Your instructions:
Extract, without alteration, each line from the start of the listing to the line bearing "From S2P Require Import Prelude.".

Recorded information:
★ ★ ★

(* ===== verification/BigEndian.v ===== *)
(** * BigEndian: fixed-width integers on the wire ([encoding/binary])

    [binary.BigEndian.PutUint16/32/64] and [Uint16/32/64], and the lemmas the fixed-header codecs share: a write
    followed by a read is the identity on the integer's width, and every slice
    of the right length is the encoding of the integer it decodes to. *)

From S2P Require Import Prelude.

Definition u16 (x : Z) : Z := x mod 2 ^ 16.
Definition u16_ok (x : Z) : Prop := 0 <= x < 2 ^ 16.
Definition u32_ok (x : Z) : Prop := 0 <= x < 2 ^ 32.

(** The [n] bytes of [x], most significant first. *)
Fixpoint be_bytes (n : nat) (x : Z) : bytes :=
  match n with
  | O => []
  | S n' => u8 (Z.shiftr x (8 * Z.of_nat n')) :: be_bytes n' x
  end.

Definition PutUint16 (v : Z) : bytes := be_bytes 2 v.
Definition PutUint32 (v : Z) : bytes := be_bytes 4 v.
Definition PutUint64 (v : Z) : bytes := be_bytes 8 v.

(** The value of a slice of bytes, most significant first. *)
Fixpoint be_value (b : bytes) : Z :=
  match b with
  | [] => 0
  | x :: b' => Z.lor (Z.shiftl x (8 * blen b')) (be_value b')
  end.

(** [Uint..] reads the first bytes of its argument and panics when it is short. *)
Definition be_uint {E} (n : nat) (b : bytes) : outcome E Z :=
  if Z.of_nat n <=? blen b then Ok (be_value (take n b)) else Panic.

Definition Uint16 {E} (b : bytes) : outcome E Z := be_uint 2 b.
Definition Uint32 {E} (b : bytes) : outcome E Z := be_uint 4 b.
Definition Uint64 {E} (b : bytes) : outcome E Z := be_uint 8 b.

(** ** Lemmas *)

Lemma be_bytes_length n x : length (be_bytes n x) = n.
Proof. induction n; simpl; auto. Qed.

Lemma be_bytes_blen n x : blen (be_bytes n x) = Z.of_nat n.
Proof. unfold blen. by rewrite be_bytes_length. Qed.

Lemma be_bytes_ok n x : bytes_ok (be_bytes n x).
Proof. induction n; simpl; constructor; auto using u8_range. Qed.

Lemma be_value_range b : bytes_ok b -> 0 <= be_value b < 2 ^ (8 * blen b).
Proof.
  induction 1 as [|x b Hx Hb IH]; [rewrite blen_nil; simpl; lia|].
  cbn [be_value]. rewrite blen_cons. pose proof (blen_nonneg b).
  rewrite Z.lor_comm, lor_shiftl_add by lia.
  rewrite Z.mul_add_distr_l, Z.pow_add_r by lia. unfold u8_ok in Hx.
  change (2 ^ (8 * 1)) with (2 ^ 8). nia.
Qed.

Lemma be_value_cons x b : bytes_ok b -> be_value (x :: b) = x * 2 ^ (8 * blen b) + be_value b.
Proof.
  intros Hb. cbn [be_value]. pose proof (blen_nonneg b).
  rewrite Z.lor_comm, lor_shiftl_add by (try lia; by apply be_value_range). lia.
Qed.

Lemma be_value_be n x : 0 <= x < 2 ^ (8 * Z.of_nat n) -> be_value (be_bytes n x) = x.
Proof.
  assert (forall y, be_value (be_bytes n y) = y mod 2 ^ (8 * Z.of_nat n)) as H.
  2: { intros. rewrite H. apply Z.mod_small. lia. }
  intros y. induction n as [|n IH]; [by rewrite Z.mod_1_r|].
  cbn [be_bytes]. rewrite be_value_cons by apply be_bytes_ok.
  rewrite IH, be_bytes_blen. rewrite Z.shiftr_div_pow2 by lia. unfold u8.
  replace (8 * Z.of_nat (S n)) with (8 * Z.of_nat n + 8) by lia.
  rewrite Z.pow_add_r by lia. rewrite Z.rem_mul_r by lia. lia.
Qed.

Lemma be_bytes_value b : bytes_ok b -> be_bytes (length b) (be_value b) = b.
Proof.
  induction 1 as [|x b Hx Hb IH]; [done|]. cbn [length be_bytes].
  rewrite be_value_cons by done. pose proof (be_value_range b Hb) as Hr. unfold blen in *.
  assert (Hp : 0 < 2 ^ (8 * Z.of_nat (length b))) by lia. f_equal.
  - rewrite Z.shiftr_div_pow2 by lia. rewrite Z.div_add_l by lia. rewrite (Z.div_small (be_value b)) by lia.
    unfold u8. rewrite Z.add_0_r. by apply Z.mod_small.
  - etransitivity; [|exact IH]. clear -Hp. generalize (be_value b) as v. intros v.
    assert (forall n, (n <= length b)%nat ->
      be_bytes n (x * 2 ^ (8 * Z.of_nat (length b)) + v) = be_bytes n v) as H; [|by apply H].
    induction n as [|n IHn]; intros Hn; [done|]. cbn [be_bytes]. rewrite IHn by lia. f_equal.
    rewrite !Z.shiftr_div_pow2 by lia. unfold u8.
    replace (8 * Z.of_nat (length b)) with
      (8 * Z.of_nat (length b - S n) + 8 + 8 * Z.of_nat n) by lia.
    rewrite !Z.pow_add_r by lia. rewrite !Z.mul_assoc, Z.div_add_l by lia.
    rewrite Z.add_comm. by rewrite Z.mod_add by lia.
Qed.

Lemma be_uint_be {E} n x t :
  0 <= x < 2 ^ (8 * Z.of_nat n) -> be_uint (E := E) n (be_bytes n x ++ t) = Ok x.
Proof.
  intros Hx. unfold be_uint. rewrite blen_app, be_bytes_blen. pose proof (blen_nonneg t).
  replace (Z.of_nat n <=? Z.of_nat n + blen t) with true by lia.
  rewrite take_app_length' by (by rewrite be_bytes_length). by rewrite be_value_be.
Qed.

Lemma Uint64_Put {E} x t : u64_ok x -> Uint64 (E := E) (PutUint64 x ++ t) = Ok x.
Proof. intros. by apply be_uint_be. Qed.
Lemma Uint32_Put {E} x t : u32_ok x -> Uint32 (E := E) (PutUint32 x ++ t) = Ok x.
Proof. intros. by apply be_uint_be. Qed.
Lemma Uint16_Put {E} x t : u16_ok x -> Uint16 (E := E) (PutUint16 x ++ t) = Ok x.
Proof. intros. by apply be_uint_be. Qed.

(** Sub-slices of a concatenation. *)
Lemma slice_mid {E A} (a b c : list A) lo hi :
  lo = blen a -> hi = blen a + blen b -> slice (E := E) (a ++ b ++ c) lo hi = Ok b.
Proof.
  intros -> ->. unfold slice. rewrite !blen_app.
  pose proof (blen_nonneg a); pose proof (blen_nonneg b); pose proof (blen_nonneg c).
  match goal with |- context [if ?x then _ else _] => replace x with true by lia end.
  rewrite to_nat_blen, drop_app_length.
  replace (blen a + blen b - blen a) with (blen b) by lia.
  by rewrite to_nat_blen, take_app_length.
Qed.

Lemma slice_from_mid {E A} (a b : list A) lo :
  lo = blen a -> slice_from (E := E) (a ++ b) lo = Ok b.
Proof. intros ->. apply slice_from_app. Qed.

Lemma index_mid {E A} (a : list A) x b i :
  i = blen a -> index (E := E) (a ++ x :: b) i = Ok x.
Proof.
  intros ->. unfold index. pose proof (blen_nonneg a). replace (0 <=? blen a) with true by lia.
  by rewrite to_nat_blen, list_lookup_middle.
Qed.

(** A slice that is long enough starts with a fixed-width integer. *)
Lemma be_split n b :
  bytes_ok b -> Z.of_nat n <= blen b ->
  exists x t, b = be_bytes n x ++ t /\ 0 <= x < 2 ^ (8 * Z.of_nat n) /\ bytes_ok t.
Proof.
  intros Hb Hl. exists (be_value (take n b)), (drop n b).
  apply Forall_take with (n := n) in Hb as Ht. apply Forall_drop with (n := n) in Hb as Hd.
  assert (length (take n b) = n) as Hn by (rewrite length_take; unfold blen in Hl; lia).
  pose proof (be_value_range _ Ht) as Hr. unfold blen in Hr. rewrite Hn in Hr.
  rewrite <- Hn at 1. rewrite be_bytes_value by done. by rewrite take_drop.
Qed.

Lemma byte_split (b : bytes) :
  bytes_ok b -> 1 <= blen b -> exists x t, b = x :: t /\ u8_ok x /\ bytes_ok t.
Proof.
  intros Hb Hl. destruct b as [|x t]; [rewrite blen_nil in Hl; lia|].
  inversion Hb; subst. by exists x, t.
Qed.

#[export] Hint Rewrite @be_bytes_blen : go.

(** ** Reading a fixed layout

    A field of a body is named by what precedes and follows it. *)

Lemma slice_at {E A} (b pre mid post : list A) lo hi :
  b = pre ++ mid ++ post -> lo = blen pre -> hi = blen pre + blen mid -> slice (E := E) b lo hi = Ok mid.
Proof. intros -> -> ->. by apply slice_mid. Qed.

Lemma slice_from_at {E A} (b pre post : list A) lo :
  b = pre ++ post -> lo = blen pre -> slice_from (E := E) b lo = Ok post.
Proof. intros -> ->. by apply slice_from_mid. Qed.

Lemma slice_to_at {E A} (b pre post : list A) hi :
  b = pre ++ post -> hi = blen pre -> slice_to (E := E) b hi = Ok pre.
Proof. intros -> ->. apply slice_to_app. Qed.

Lemma index_at {E A} (b pre post : list A) x i :
  b = pre ++ x :: post -> i = blen pre -> index (E := E) b i = Ok x.
Proof. intros -> ->. by apply index_mid. Qed.

Lemma Uint64_at {E} b x t : b = PutUint64 x ++ t -> u64_ok x -> Uint64 (E := E) b = Ok x.
Proof. intros ->. apply Uint64_Put. Qed.
Lemma Uint32_at {E} b x t : b = PutUint32 x ++ t -> u32_ok x -> Uint32 (E := E) b = Ok x.
Proof. intros ->. apply Uint32_Put. Qed.
Lemma Uint16_at {E} b x t : b = PutUint16 x ++ t -> u16_ok x -> Uint16 (E := E) b = Ok x.
Proof. intros ->. apply Uint16_Put. Qed.

Lemma PutUint64_blen x : blen (PutUint64 x) = 8.
Proof. apply be_bytes_blen. Qed.
Lemma PutUint32_blen x : blen (PutUint32 x) = 4.
Proof. apply be_bytes_blen. Qed.
Lemma PutUint16_blen x : blen (PutUint16 x) = 2.
Proof. apply be_bytes_blen. Qed.

Lemma PutUint64_ok x : bytes_ok (PutUint64 x).
Proof. apply be_bytes_ok. Qed.
Lemma PutUint32_ok x : bytes_ok (PutUint32 x).
Proof. apply be_bytes_ok. Qed.
Lemma PutUint16_ok x : bytes_ok (PutUint16 x).
Proof. apply be_bytes_ok. Qed.

#[export] Hint Rewrite PutUint64_blen PutUint32_blen PutUint16_blen : go.

Lemma PutUint64_split b :
  bytes_ok b -> 8 <= blen b -> exists x t, b = PutUint64 x ++ t /\ u64_ok x /\ bytes_ok t /\ blen t = blen b - 8.
Proof.
  intros Hb Hl. destruct (be_split 8 b Hb Hl) as (x & t & -> & Hx & Ht).
  exists x, t. rewrite blen_app, be_bytes_blen. do 3 (split; [first [done | exact Hx]|]). lia.
Qed.
Lemma PutUint32_split b :
  bytes_ok b -> 4 <= blen b -> exists x t, b = PutUint32 x ++ t /\ u32_ok x /\ bytes_ok t /\ blen t = blen b - 4.
Proof.
  intros Hb Hl. destruct (be_split 4 b Hb Hl) as (x & t & -> & Hx & Ht).
  exists x, t. rewrite blen_app, be_bytes_blen. do 3 (split; [first [done | exact Hx]|]). lia.
Qed.
Lemma PutUint16_split b :
  bytes_ok b -> 2 <= blen b -> exists x t, b = PutUint16 x ++ t /\ u16_ok x /\ bytes_ok t /\ blen t = blen b - 2.
Proof.
  intros Hb Hl. destruct (be_split 2 b Hb Hl) as (x & t & -> & Hx & Ht).
  exists x, t. rewrite blen_app, be_bytes_blen. do 3 (split; [first [done | exact Hx]|]). lia.
Qed.
Lemma byte_head_split b :
  bytes_ok b -> 1 <= blen b -> exists x t, b = [x] ++ t /\ u8_ok x /\ bytes_ok t /\ blen t = blen b - 1.
Proof.
  intros Hb Hl. destruct (byte_split b Hb Hl) as (x & t & -> & Hx & Ht).
  exists x, t. rewrite blen_cons. do 3 (split; [first [done | exact Hx]|]). lia.
Qed.
Lemma bytes_split n b :
  bytes_ok b -> 0 <= n <= blen b -> exists p t, b = p ++ t /\ blen p = n /\ bytes_ok p /\ bytes_ok t /\ blen t = blen b - n.
Proof.
  intros Hb Hl. exists (take (Z.to_nat n) b), (drop (Z.to_nat n) b). rewrite take_drop.
  unfold blen in *. rewrite length_take, length_drop.
  repeat split; [lia | by apply Forall_take | by apply Forall_drop | lia].
Qed.

(** Side conditions of the lemmas above. *)
Ltac layout := solve [reflexivity | by rewrite <- ?app_assoc | autorewrite with go; lia | assumption].
Ltac field_slice pre mid post := rewrite (slice_at _ pre mid post) by layout; cbn [obind].
Ltac field_from pre post := rewrite (slice_from_at _ pre post) by layout; cbn [obind].
Ltac field_to pre post := rewrite (slice_to_at _ pre post) by layout; cbn [obind].
Ltac field_index pre x post := rewrite (index_at _ pre post x) by layout; cbn [obind].
Ltac field_u64 x t := rewrite (Uint64_at _ x t) by (layout || by rewrite app_nil_r); cbn [obind].
Ltac field_u32 x t := rewrite (Uint32_at _ x t) by (layout || by rewrite app_nil_r); cbn [obind].
Ltac field_u16 x t := rewrite (Uint16_at _ x t) by (layout || by rewrite app_nil_r); cbn [obind].

(** Encoders only emit bytes. *)
Ltac ok_bytes :=
  repeat match goal with
  | |- bytes_ok (_ ++ _) => apply bytes_ok_app; split
  | |- bytes_ok (PutUint64 _) => apply PutUint64_ok
  | |- bytes_ok (PutUint32 _) => apply PutUint32_ok
  | |- bytes_ok (PutUint16 _) => apply PutUint16_ok
  | |- bytes_ok (_ :: _) => apply Forall_cons; split
  | |- bytes_ok [] => apply Forall_nil_2
  | |- Forall _ [] => apply Forall_nil_2
  | |- Forall _ (_ :: _) => apply Forall_cons; split
  | |- _ => assumption
  end.

#[global] Opaque PutUint64 PutUint32 PutUint16 Uint64 Uint32 Uint16.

★ ★ ★

Result of the exercise:
(* ===== verification/BigEndian.v ===== *)
(** * BigEndian: fixed-width integers on the wire ([encoding/binary])

    [binary.BigEndian.PutUint16/32/64] and [Uint16/32/64], and the lemmas the fixed-header codecs share: a write
    followed by a read is the identity on the integer's width, and every slice
    of the right length is the encoding of the integer it decodes to. *)

From S2P Require Import Prelude.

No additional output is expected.